Covid-19 has overtaken every aspect of our lives - academically, physically, socially; normality has unexpectedly halted alongside us, and unfortunately, it is unclear as to when it shall return. Undoubtedly, fear currently permeates our society, and it spares no one. Unfortunately, over the past few months, it has become blatantly clear that the ‘ideal’ around how to deal with lockdown is no longer possible.
If social media has become a source of relieving some of your boredom, like me, you may have seen an increase in conversations about the notion of ‘productivity’. Whether it is friends showing off the pages and pages of work they have completed, or motivational posts about what you can do with the free time you have, the rhetoric around productivity is one that has become increasingly glamorized and glorified. However, as time has gone on, I find myself questioning whether this is truly a positive thing - can productivity be a damaging concept?

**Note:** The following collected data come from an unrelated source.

(* ===== verification/Token.v ===== *)
(** * Provisioning tokens: [internal/enroll/token.go]

    A token is a prefix and 32 random bytes in unpadded URL-safe base64; only its
    SHA-256 is stored.  The base64 of the standard library is modelled as it decodes:
    line breaks are skipped anywhere, and the unused bits of the last character are not
    looked at, so a token has several spellings, each with a hash of its own. *)

From S2P Require Import Prelude GoStd Netip Uuid Sha256 Registry.
From Stdlib Require Import Ascii.
Local Open Scope Z_scope.

(** ** [encoding/base64], unpadded *)

Definition urlAlphabet : string := "ABCDEFGHIJKLMNOPQRSTUVWXYZabcdefghijklmnopqrstuvwxyz0123456789-_".
Definition stdAlphabet : string := "ABCDEFGHIJKLMNOPQRSTUVWXYZabcdefghijklmnopqrstuvwxyz0123456789+/".

Section base64.
Context (alphabet : string).

Definition b64_char (d : Z) : ascii := default "A"%char (String.list_ascii_of_string alphabet !! Z.to_nat d).
Definition b64_val (c : ascii) : option Z :=
  (λ p, Z.of_nat p.1) <$> list_find (λ x, x = c) (String.list_ascii_of_string alphabet).

Definition digit (v : Z) (i : Z) : Z := (v `div` 64 ^ i) `mod` 64.

Fixpoint b64_encode (bs : list Z) : list ascii :=
  match bs with
  | x :: y :: z :: rest =>
      let v := x * 65536 + y * 256 + z in
      b64_char (digit v 3) :: b64_char (digit v 2) :: b64_char (digit v 1) :: b64_char (digit v 0) :: b64_encode rest
  | [x; y] =>
      let v := x * 65536 + y * 256 in [b64_char (digit v 3); b64_char (digit v 2); b64_char (digit v 1)]
  | [x] => let v := x * 65536 in [b64_char (digit v 3); b64_char (digit v 2)]
  | [] => []
  end.

Definition EncodeToString (bs : list Z) : string := String.string_of_list_ascii (b64_encode bs).

(** The quanta of the values. *)
Fixpoint b64_quanta (l : list Z) : option (list Z) :=
  match l with
  | a :: b :: c :: d :: rest =>
      let v := a * 262144 + b * 4096 + c * 64 + d in
      bs ← b64_quanta rest; Some (v `div` 65536 :: (v `div` 256) `mod` 256 :: v `mod` 256 :: bs)
  | [a; b; c] => let v := a * 262144 + b * 4096 + c * 64 in Some [v `div` 65536; (v `div` 256) `mod` 256]
  | [a; b] => let v := a * 262144 + b * 4096 in Some [v `div` 65536]
  | [_] => None
  | [] => Some []
  end.

Definition line_break (c : ascii) : bool := bool_decide (c = "010"%char ∨ c = "013"%char).

(** Nothing when a character is outside the alphabet, or one is left over. *)
Definition DecodeString (s : string) : option (list Z) :=
  vs ← mapM b64_val (filter (λ c, line_break c = false) (String.list_ascii_of_string s));
  b64_quanta vs.
End base64.

Definition RawURLEncoding_EncodeToString : list Z → string := EncodeToString urlAlphabet.
Definition RawURLEncoding_DecodeString : string → option (list Z) := DecodeString urlAlphabet.
Definition RawStdEncoding_EncodeToString : list Z → string := EncodeToString stdAlphabet.
Definition RawStdEncoding_DecodeString : string → option (list Z) := DecodeString stdAlphabet.

(** ** Tokens *)

Definition TokenPrefix : string := "iw_".
Definition tokenEntropyBytes : nat := 32.
Definition listPrefixChars : nat := 8.
Definition DefaultTokenTTL : Z := 30 * 24 * 3600 * 10 ^ 9.

Inductive TokenError := ErrTokenMalformed | ErrTokenUnknown | ErrTokenExpired | ErrTokenRevoked.

Record Token `{UUIDLib} := MkToken {
  tkID : UUID; tkHash : list Z; tkPrefix : option string; tkName : string; tkLabels : list Label;
  tkCreatedAt : Z; tkExpiresAt : Z; tkRevokedAt : option Z; tkUseCount : Z; tkLastUsedAt : option Z;
}.

Definition HashToken (plaintext : string) : result TokenError (list Z) :=
  match strip_prefix TokenPrefix plaintext with
  | None => Err ErrTokenMalformed
  | Some body =>
      match RawURLEncoding_DecodeString body with
      | Some raw => if decide (length raw = tokenEntropyBytes) then Ok (Sum256 (string_bytes plaintext))
                    else Err ErrTokenMalformed
      | None => Err ErrTokenMalformed
      end
  end.

(** [rand.Read] fills [raw], or fails. *)
Definition NewToken (raw : option (list Z)) : option (string * list Z) :=
  match raw with
  | None => None
  | Some raw =>
      let plaintext := TokenPrefix +:+ RawURLEncoding_EncodeToString raw in
      match HashToken plaintext with Ok hash => Some (plaintext, hash) | Err _ => None end
  end.

Definition ListingHint (plaintext : string) : string :=
  let n := (String.length TokenPrefix + listPrefixChars)%nat in
  if decide (String.length plaintext < n)%nat then plaintext else String.substring 0 n plaintext.

Definition Token_Check `{UUIDLib} (t : option Token) (now : Z) : option TokenError :=
  match t with
  | None => Some ErrTokenUnknown
  | Some t =>
      if match tkRevokedAt t with Some r => bool_decide (r ≤ now) | None => false end then Some ErrTokenRevoked
      else if decide (tkExpiresAt t ≤ now) then Some ErrTokenExpired
      else None
  end.

(** ** Round trip *)

Definition byte_list (l : list Z) : Prop := Forall (λ b, 0 ≤ b < 256) l.

(** Each digit has a character of its own, and none is a line break. *)
Definition faithful (alphabet : string) : bool :=
  forallb (λ n, bool_decide (b64_val alphabet (b64_char alphabet (Z.of_nat n)) = Some (Z.of_nat n)) &&
                negb (line_break (b64_char alphabet (Z.of_nat n)))) (seq 0 64).

Lemma urlAlphabet_faithful : faithful urlAlphabet = true.
Proof. vm_compute. reflexivity. Qed.
Lemma stdAlphabet_faithful : faithful stdAlphabet = true.
Proof. vm_compute. reflexivity. Qed.

Lemma b64_char_faithful alphabet d :
  faithful alphabet = true → 0 ≤ d < 64 →
  b64_val alphabet (b64_char alphabet d) = Some d ∧ line_break (b64_char alphabet d) = false.
Proof.
  unfold faithful. rewrite forallb_forall. intros Hall Hd. specialize (Hall (Z.to_nat d)).
  rewrite Z2Nat.id in Hall by lia. rewrite in_seq, andb_true_iff, bool_decide_eq_true, negb_true_iff in Hall. apply Hall. lia.
Qed.

Lemma digit_range v i : 0 ≤ digit v i < 64.
Proof. unfold digit. apply Z.mod_pos_bound. lia. Qed.

(** A list is taken three at a time. *)
Lemma triples_ind {A} (P : list A → Prop) :
  P [] → (∀ x, P [x]) → (∀ x y, P [x; y]) → (∀ x y z l, P l → P (x :: y :: z :: l)) → ∀ l, P l.
Proof.
  intros H0 H1 H2 H3. fix IH 1. intros [|x [|y [|z l]]]; [exact H0|apply H1|apply H2|apply H3, IH].
Qed.

Section roundtrip.
Context (alphabet : string) (Halpha : faithful alphabet = true).

Definition char_digits (l : list ascii) (ds : list Z) : Prop := Forall2 (λ c d, 0 ≤ d < 64 ∧ c = b64_char alphabet d) l ds.

Lemma b64_encode_digits bs : byte_list bs → ∃ ds, char_digits (b64_encode alphabet bs) ds ∧ b64_quanta ds = Some bs.
Proof.
  induction bs as [|x|x y|x y z bs IH] using triples_ind; intros Hb.
  - exists []. split; [constructor|done].
  - apply Forall_cons in Hb as [Hx _]. eexists. split.
    + repeat (constructor; [split; [|reflexivity]; apply digit_range|]). constructor.
    + cbn [b64_quanta]. unfold digit. do 2 f_equal. Z.to_euclidean_division_equations. lia.
  - apply Forall_cons in Hb as [Hx [Hy _]%Forall_cons]. eexists. split.
    + repeat (constructor; [split; [|reflexivity]; apply digit_range|]). constructor.
    + cbn [b64_quanta]. unfold digit. f_equal. f_equal; [|f_equal]; Z.to_euclidean_division_equations; lia.
  - apply Forall_cons in Hb as [Hx [Hy [Hz Hb]%Forall_cons]%Forall_cons]. destruct (IH Hb) as (ds & Hds & Hq).
    eexists (_ :: _ :: _ :: _ :: ds). split.
    + cbn [b64_encode]. do 4 (constructor; [split; [|reflexivity]; apply digit_range|]). exact Hds.
    + cbn [b64_quanta]. rewrite Hq. cbn [mbind option_bind]. unfold digit. f_equal.
      f_equal; [|f_equal; [|f_equal]]; Z.to_euclidean_division_equations; lia.
Qed.

Lemma base64_roundtrip bs : byte_list bs → DecodeString alphabet (EncodeToString alphabet bs) = Some bs.
Proof.
  intros Hb. destruct (b64_encode_digits bs Hb) as (ds & Hds & Hq).
  unfold DecodeString, EncodeToString. rewrite String.list_ascii_of_string_of_list_ascii.
  assert (filter (λ c, line_break c = false) (b64_encode alphabet bs) = b64_encode alphabet bs) as ->.
  { apply filter_all. intros c Hc. apply list_elem_of_lookup in Hc as [i Hi].
    destruct (Forall2_lookup_l _ _ _ _ _ Hds Hi) as (d & _ & Hd & ->). by apply b64_char_faithful. }
  assert (mapM (b64_val alphabet) (b64_encode alphabet bs) = Some ds) as ->; [|done].
  apply mapM_Some. eapply Forall2_impl; [exact Hds|]. intros c d [Hd ->]. by apply b64_char_faithful.
Qed.

(** A character that is not of the alphabet is in no text. *)
Lemma base64_free c bs :
  byte_list bs → b64_val alphabet c = None → contains_byte c (EncodeToString alphabet bs) = false.
Proof.
  intros Hb Hc. destruct (b64_encode_digits bs Hb) as (ds & Hds & _). unfold EncodeToString.
  induction Hds as [|x d l ds' [Hd ->] Hds IH]; cbn; [done|]. case_decide as He; [|exact IH].
  destruct (b64_char_faithful alphabet d Halpha Hd) as [Hv _]. congruence.
Qed.
End roundtrip.

Lemma RawURLEncoding_roundtrip bs :
  byte_list bs → RawURLEncoding_DecodeString (RawURLEncoding_EncodeToString bs) = Some bs.
Proof. apply base64_roundtrip, urlAlphabet_faithful. Qed.

(** A token that is drawn has the shape that is hashed. *)
Lemma NewToken_hashes raw :
  byte_list raw → length raw = tokenEntropyBytes →
  ∃ plaintext hash, NewToken (Some raw) = Some (plaintext, hash) ∧ HashToken plaintext = Ok hash ∧
    plaintext = TokenPrefix +:+ RawURLEncoding_EncodeToString raw.
Proof.
  intros Hb Hlen. unfold NewToken. cbn zeta.
  assert (HashToken (TokenPrefix +:+ RawURLEncoding_EncodeToString raw) =
    Ok (Sum256 (string_bytes (TokenPrefix +:+ RawURLEncoding_EncodeToString raw)))) as Hh.
  { unfold HashToken. assert (strip_prefix TokenPrefix (TokenPrefix +:+ RawURLEncoding_EncodeToString raw) =
      Some (RawURLEncoding_EncodeToString raw)) as -> by (by apply strip_prefix_Some).
    by rewrite RawURLEncoding_roundtrip, decide_True. }
  rewrite Hh. eauto.
Qed.

(** What is hashed is a token's text. *)
Lemma HashToken_Ok plaintext hash :
  HashToken plaintext = Ok hash ↔
  hash = Sum256 (string_bytes plaintext) ∧
  ∃ body raw, plaintext = TokenPrefix +:+ body ∧ RawURLEncoding_DecodeString body = Some raw ∧
    length raw = tokenEntropyBytes.
Proof.
  unfold HashToken. split.
  - destruct (strip_prefix TokenPrefix plaintext) as [body|] eqn:Hp; [|done]. apply strip_prefix_Some in Hp.
    destruct (RawURLEncoding_DecodeString body) as [raw|] eqn:Hd; [|done]. case_decide; [|done].
    intros [= <-]. eauto 6.
  - intros (-> & body & raw & -> & Hd & Hl).
    assert (strip_prefix TokenPrefix (TokenPrefix +:+ body) = Some body) as -> by (by apply strip_prefix_Some).
    by rewrite Hd, decide_True.
Qed.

As a student who is in her penultimate year, the increase of workload during this time hasn’t gone unnoticed; being given deadline after deadline has begun to take its toll. At the start of lockdown, I was luckily in enough of a position of privilege to be able to appreciate the time off - having done exams just the prior year, I was constantly having to spend sleepless nights revising. In a sense, however, it feels like nothing has changed. I am trying, as is everyone, but oftentimes, it feels like it will never be enough. My plans for work are often disrupted by distractions, and the balance between school & free time has become more and more invisible. Stress is unavoidable, and I constantly find myself waking up and dreading the day ahead.
So where do we draw the line?
Productivity isn’t inherently bad. But being constantly exposed to the promotion of it can breed comparisons that ultimately, aren’t beneficial in any way. Last year, the idea that we would be trapped in a state of quarantine due to a horrific global pandemic was laughable, an unthinkable situation. So, as our worst fears are coming true, being plunged into the unknown doesn’t mean that you have to function well alongside it. No matter your situation, being quarantined is not a choice. It is a moral obligation, and must be done to protect our safety - but again, it is not a choice. Amongst many others, I underestimated the magnitude of the situation & now we're at a point where our reality is terrifying. And therefore, being productive is no longer as important as before.
It is important to recognize that not everyone is fortunate enough to be able to use this situation to their advantage. Amidst rapid unemployment, separation from friends and family, and increasing loneliness, bad mental health is inevitable - and it is okay. It is okay not to be okay, it is okay to need to take time off. 2020 has been a year that we will inevitably need a huge amount of time to heal from; don’t feel angry at yourself for not being able to deal with it as efficiently as someone else. Ultimately, ‘success’ in itself is also an extremely subjective concept. Top grades & an efficient day isn’t always what success is. Recently for me, success has been getting out of a bed at a reasonable time and not pushing taking care of myself to a later time. Success is keeping up with my friends, spending time with my family. Success is no longer the perfectly productive day I imagined - and for a while, it won’t be. I was meant to be touring universities and getting excited about future opportunities. And so, when everything has gone in the opposite direction, success is prioritizing yourself, and ensuring that you are making an active change to fuel your happiness above all.
How can we change this damaging mindset? If you’re anything like me, school means that I cannot completely ignore all responsibility in favor of a self-care day.
Prioritizing what you have to do is a great way to make sure you can get what needs to be done, out of the way. Practice different methods around your work, whatever it may be. Personally, sitting at a desk for two hours is overwhelming and doesn’t leave me feeling satisfied at all. Taking regular breaks ensures that I feel a balance.
It is also important to take care of yourself; for me, journaling has been a huge source of comfort for me. As someone who used to get bored by it, it now serves as an extreme source of catharsis for me. I often feel guilty about projecting my worries on to my friends due to them dealing with similar struggles; by writing it out (which can also be done on your phone if you struggle to concentrate using an actual notebook), I can relieve some of this stress.
Finally, remember that this journey is a process. It’s tough, and it won’t be easy, but we can and we will get through this. Thinking about what has happened thus far, it is pretty surreal to recognize how much we’ve already dealt with. So forgive yourself for making mistakes.
We're all in this together, and don’t lose hope when it doesn’t always go ‘perfectly’.